#### Problem description
Show each line of the data below in which "into" occurs.
#### Materials provided
(** * AWS Console Time Keeper: the URL time-range codec

    A shallow embedding of the JSURL codec ([jsurl.js]) and of the content
    script ([content.js], in its two revisions) into Rocq, followed by the
    properties of the specification that were checked against them.

    Conventions of the embedding.
    - A JavaScript string is the list of its UTF-16 code units ([jsstring]);
      [js "..."] turns an ASCII literal into such a list.
    - A JavaScript number is modelled on the integer fragment of the doubles
      ([Int z]) together with [NaN].  Epoch milliseconds and second offsets,
      the only numbers the codec is used for, are integers far below 2^53,
      where doubles are exact.
    - A JavaScript object is the list of its own enumerable properties in the
      order [Object.keys] reports them.
    - The mutable cursor [pos.i] of the parser and the page address
      [window.location] are threaded explicitly; [Date.now()] is an argument.
    - A loop that may run forever takes a [fuel]; [Timeout] then means that no
      result was produced within that fuel. *)

From Stdlib Require Import Ascii String.
From Stdlib Require Import List NArith ZArith Bool Lia Arith DecimalPos Permutation.
Import ListNotations.

Set Warnings "-register-all".

Set Implicit Arguments.
Local Open Scope N_scope.

(** ** JavaScript strings and numbers *)

Module JS.

Definition char := N.
Definition jsstring := list char.

Definition js (s : string) : jsstring :=
  map N_of_ascii (list_ascii_of_string s).

Definition c_tilde  : char := Eval cbv in N_of_ascii "~".
Definition c_lparen : char := Eval cbv in N_of_ascii "(".
Definition c_rparen : char := Eval cbv in N_of_ascii ")".
Definition c_quote  : char := Eval cbv in N_of_ascii "'".
Definition c_bang   : char := Eval cbv in N_of_ascii "!".
Definition c_star   : char := Eval cbv in N_of_ascii "*".
Definition c_pct    : char := Eval cbv in N_of_ascii "%".
Definition c_dollar : char := Eval cbv in N_of_ascii "$".
Definition c_minus  : char := Eval cbv in N_of_ascii "-".
Definition c_plus   : char := Eval cbv in N_of_ascii "+".
Definition c_amp    : char := Eval cbv in N_of_ascii "&".
Definition c_semi   : char := Eval cbv in N_of_ascii ";".
Definition c_quest  : char := Eval cbv in N_of_ascii "?".
Definition c_eq     : char := Eval cbv in N_of_ascii "=".
Definition c_hash   : char := Eval cbv in N_of_ascii "#".
Definition c_n      : char := Eval cbv in N_of_ascii "n".
Definition c_t      : char := Eval cbv in N_of_ascii "t".
Definition c_f      : char := Eval cbv in N_of_ascii "f".
Definition c_0      : char := Eval cbv in N_of_ascii "0".
Definition c_2      : char := Eval cbv in N_of_ascii "2".
Definition c_5      : char := Eval cbv in N_of_ascii "5".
########
#### Reply to the exercise
    script ([content.js], in its two revisions) into Rocq, followed by the
      [js "..."] turns an ASCII literal into such a list.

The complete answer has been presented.